Return the data below exactly, stopping after the line with "destruct ((0 <=? i)".

[Collected data]
+++++
Lemma setitem_length (l l' : list Z) (i v : Z) :
  py.setitem l i v = Ok l' -> length l' = length l.
Proof.
  unfold py.setitem. intros H.
  destruct ((0 <=? v) && (v <? 256)); [| discriminate H].
  destruct (py.in_range l i); [| discriminate H].
  injection H as <-. apply length_insert.
Qed.

Lemma getitem_inv (l : list Z) (i x : Z) :
  py.getitem l i = Ok x -> 0 <= i -> l !! Z.to_nat i = Some x.
Proof.
  unfold py.getitem, py.in_range, py.norm_index. intros H Hi.
  destruct (i <? 0) eqn:Hneg; [lia |].
  destruct ((0 <=? i) && (i <? py.len l)); [| discriminate H].
  destruct (l !! Z.to_nat i); [congruence | discriminate H].
Qed.

Lemma slice_0_lookup (l : list Z) (hi : Z) (j : nat) :
  (j < Z.to_nat hi)%nat -> py.slice l 0 hi !! j = l !! j.
Proof.
  intros Hj. unfold py.slice. rewrite Z.sub_0_r. simpl.
  rewrite drop_0. apply lookup_take_lt. exact Hj.
Qed.

Create HintDb layout.

#[local] Hint Unfold
  vscp.VSCP_MULTICAST_PACKET0_HEADER_LENGTH
  vscp.VSCP_MULTICAST_PACKET0_POS_PKTTYPE
  vscp.VSCP_MULTICAST_PACKET0_POS_HEAD_MSB
  vscp.VSCP_MULTICAST_PACKET0_POS_HEAD_LSB
  vscp.VSCP_MULTICAST_PACKET0_POS_TIMESTAMP
  vscp.VSCP_MULTICAST_PACKET0_POS_YEAR_MSB
  vscp.VSCP_MULTICAST_PACKET0_POS_YEAR_LSB
  vscp.VSCP_MULTICAST_PACKET0_POS_MONTH
  vscp.VSCP_MULTICAST_PACKET0_POS_DAY
  vscp.VSCP_MULTICAST_PACKET0_POS_HOUR
  vscp.VSCP_MULTICAST_PACKET0_POS_MINUTE
  vscp.VSCP_MULTICAST_PACKET0_POS_SECOND
  vscp.VSCP_MULTICAST_PACKET0_POS_VSCP_CLASS_MSB
  vscp.VSCP_MULTICAST_PACKET0_POS_VSCP_CLASS_LSB
  vscp.VSCP_MULTICAST_PACKET0_POS_VSCP_TYPE_MSB
  vscp.VSCP_MULTICAST_PACKET0_POS_VSCP_TYPE_LSB
  vscp.VSCP_MULTICAST_PACKET0_POS_VSCP_GUID
  vscp.VSCP_MULTICAST_PACKET0_POS_VSCP_SIZE_MSB
  vscp.VSCP_MULTICAST_PACKET0_POS_VSCP_SIZE_LSB
  vscp.VSCP_MULTICAST_PACKET0_POS_VSCP_DATA : layout.

(** Splits a successful run of binds into its successful steps. *)
Ltac split_binds :=
  repeat match goal with
  | H : bind _ _ = Ok _ |- _ =>
      let a := fresh "f" in
      let E := fresh "E" in
      apply bind_Ok_inv in H; destruct H as (a & E & H)
  end.

(** Turns each successful item assignment at a non-negative index into the
    list update it performs. *)
Ltac setitems_to_inserts :=
  repeat match goal with
  | H : py.setitem _ _ _ = Ok _ |- _ =>
      apply setitem_inv in H; [| lia];
      let Hi := fresh "Hi" in
      destruct H as (_ & Hi & H)
  end.


Lemma bytearray_inv (n : Z) (l : list Z) :
  py.bytearray n = Ok l -> 0 <= n /\ l = replicate (Z.to_nat n) 0.
Proof.
  unfold py.bytearray. destruct (n <? 0) eqn:Hn; intros H;
    [discriminate H | injection H as <-]. split; [lia | reflexivity].
Qed.

Lemma getitem_lookup (l : list Z) (i x : Z) :
  0 <= i -> l !! Z.to_nat i = Some x -> py.getitem l i = Ok x.
Proof.
  intros Hi Hx. pose proof (lookup_lt_Some _ _ _ Hx) as Hlt.
  unfold py.getitem, py.in_range, py.norm_index, py.len.
  destruct (i <? 0) eqn:Hneg; [lia |].
  destruct (0 <=? i) eqn:H0; [| lia].
  destruct (i <? Z.of_nat (length l)) eqn:H1; [| lia].
  simpl. rewrite Hx. reflexivity.
Qed.

Lemma Ok_inj {A : Type} (a b : A) : Ok a = Ok b -> a = b.
Proof. congruence. Qed.

(** Opens a successful run of [makeVscpFrame] on an event whose [sizedata]
    is not negative: every step becomes a list update, in both branches of
    the date and time block. *)
Ltac open_frame H :=
  unfold makeVscpFrame, write_datetime in H;
  match type of H with
  | (if ?c then _ else _) = _ => destruct c; [discriminate H |]
  end;
  cbn [py.for_in] in H;
  match type of H with
  | context [if ?c then _ else _] =>
      let Hdate := fresh "Hdate" in destruct c eqn:Hdate
  end;
  split_binds;
  repeat match goal with
  | H' : Ok _ = Ok _ |- _ => apply Ok_inj in H'
  | H' : py.bytearray _ = Ok _ |- _ =>
      apply bytearray_inv in H'; destruct H' as (? & H')
  end;
  autounfold with layout in *;
  setitems_to_inserts;
  subst;
  unfold py.len in *;
  repeat rewrite length_insert in *;
  repeat match goal with
  | H' : context [length (replicate _ _)] |- _ =>
      rewrite length_replicate in H'
  end.

(** Reads one byte of an opened frame. *)
Ltac read_frame :=
  apply getitem_lookup; [lia |];
  rewrite slice_0_lookup by (simpl; lia);
  repeat rewrite list_lookup_insert_ne by lia;
  first
    [ rewrite list_lookup_insert_eq
        by (repeat rewrite length_insert; rewrite length_replicate; lia);
      reflexivity
    | apply lookup_replicate_2; lia ].

Lemma setitem_Ok (l : list Z) (i v : Z) :
  is_byte v -> 0 <= i < py.len l ->
  py.setitem l i v = Ok (<[Z.to_nat i := v]> l).
Proof.
  unfold is_byte, py.setitem, py.in_range, py.norm_index. intros Hv Hi.
  destruct (0 <=? v) eqn:H0; [| lia]. destruct (v <? 256) eqn:H1; [| lia].
  destruct (i <? 0) eqn:H2; [lia |].
  destruct (0 <=? i) eqn:H3; [| lia].
  destruct (i <? py.len l) eqn:H4; [| lia]. reflexivity.
Qed.

Lemma land_255_byte (x : Z) : is_byte (Z.land x 255).
Proof.
  unfold is_byte. change 255 with (Z.ones 8).
  rewrite Z.land_ones by lia. apply Z.mod_pos_bound. lia.
Qed.

Lemma getitem_Ok_byte (l : list Z) (i : Z) :
  0 <= i < py.len l -> Forall is_byte l ->
  exists x, py.getitem l i = Ok x /\ is_byte x.
Proof.
  intros Hi Hall. unfold py.len in Hi.
  destruct (lookup_lt_is_Some_2 l (Z.to_nat i) ltac:(lia)) as [x Hx].
  exists x. split; [apply getitem_lookup; [lia | exact Hx] |].
  rewrite Forall_lookup in Hall. exact (Hall _ _ Hx).
Qed.

(** Runs one item assignment of a byte at an index in range. *)
Ltac write_byte :=
  rewrite setitem_Ok;
  [ cbn [bind]
  | first [apply land_255_byte | assumption]
  | unfold py.len; repeat rewrite length_insert; rewrite length_replicate;
    lia ].

(** ** The frame builder *)

Section MakeFrameFacts.

Variable VSCP_LEVEL2_MAXDATA : Z.
Variable dt : datetime.datetime.

(** The checksum range and the two checksum bytes lie inside the returned
    slice, so the checksum text of the returned frame is the one that was
    summed. *)
Lemma frame_crc_of_result (f : list Z) (a b : Z) :
  frame_crc
    (py.slice (<[Z.to_nat 50 := b]> (<[Z.to_nat 49 := a]> f)) 0 51)
  = frame_crc f.
Proof.
  unfold frame_crc. f_equal. f_equal. f_equal.
  autounfold with layout. unfold py.slice.
  apply list_eq. intros j.
  change (Z.to_nat (51 - 0)) with 51%nat.
  change (Z.to_nat (36 + 13 - 1)) with 48%nat.
  change (Z.to_nat 0) with 0%nat. change (Z.to_nat 1) with 1%nat.
  change (Z.to_nat 49) with 49%nat. change (Z.to_nat 50) with 50%nat.
  rewrite drop_0.
  destruct (decide (j < 48)%nat) as [Hj | Hj].
  - rewrite !lookup_take_lt by lia. rewrite !lookup_drop.
    rewrite lookup_take_lt by lia.
    rewrite !list_lookup_insert_ne by lia. reflexivity.
  - rewrite !lookup_take_ge by lia. reflexivity.
Qed.

(** C1. Every frame that [makeVscpFrame] returns has the length
    [1 + HEADER_LENGTH + 13 + 2], that of a frame with 13 payload bytes,
    whatever the event's [sizedata] is: the slice of line 126 is taken at
    the constant 13 and not at [sizedata], so the length is the claimed
    [1 + HEADER_LENGTH + sizedata + 2] only when [sizedata] is 13. *)
Theorem makeVscpFrame_length (ptype : Z) (e : vscp.vscpEventEx) (frame : list Z) :
  makeVscpFrame VSCP_LEVEL2_MAXDATA dt ptype (EventEx e) = Ok frame ->
  py.len frame = 1 + vscp.VSCP_MULTICAST_PACKET0_HEADER_LENGTH + 13 + 2.
Proof.
  unfold makeVscpFrame. intros H.
  destruct (vscp.sizedata e >? VSCP_LEVEL2_MAXDATA); [discriminate H |].
  split_binds. apply Ok_inj in H. subst frame.
  autounfold with layout in *.
  match goal with
  | E : py.setitem _ (1 + 35 + 13 + 1) _ = Ok _ |- _ =>
      apply setitem_inv in E; [destruct E as (_ & Hlen & ->) | lia]
  end.
  unfold py.slice, py.len in *.
  rewrite length_take, length_drop, length_insert. lia.
Qed.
+++++
| Response for this exercise |
Lemma setitem_length (l l' : list Z) (i v : Z) :
  py.setitem l i v = Ok l' -> length l' = length l.
Proof.
  unfold py.setitem. intros H.
  destruct ((0 <=? v) && (v <? 256)); [| discriminate H].
  destruct (py.in_range l i); [| discriminate H].
  injection H as <-. apply length_insert.
Qed.

Lemma getitem_inv (l : list Z) (i x : Z) :
  py.getitem l i = Ok x -> 0 <= i -> l !! Z.to_nat i = Some x.
Proof.
  unfold py.getitem, py.in_range, py.norm_index. intros H Hi.
  destruct (i <? 0) eqn:Hneg; [lia |].
  destruct ((0 <=? i) && (i <? py.len l)); [| discriminate H].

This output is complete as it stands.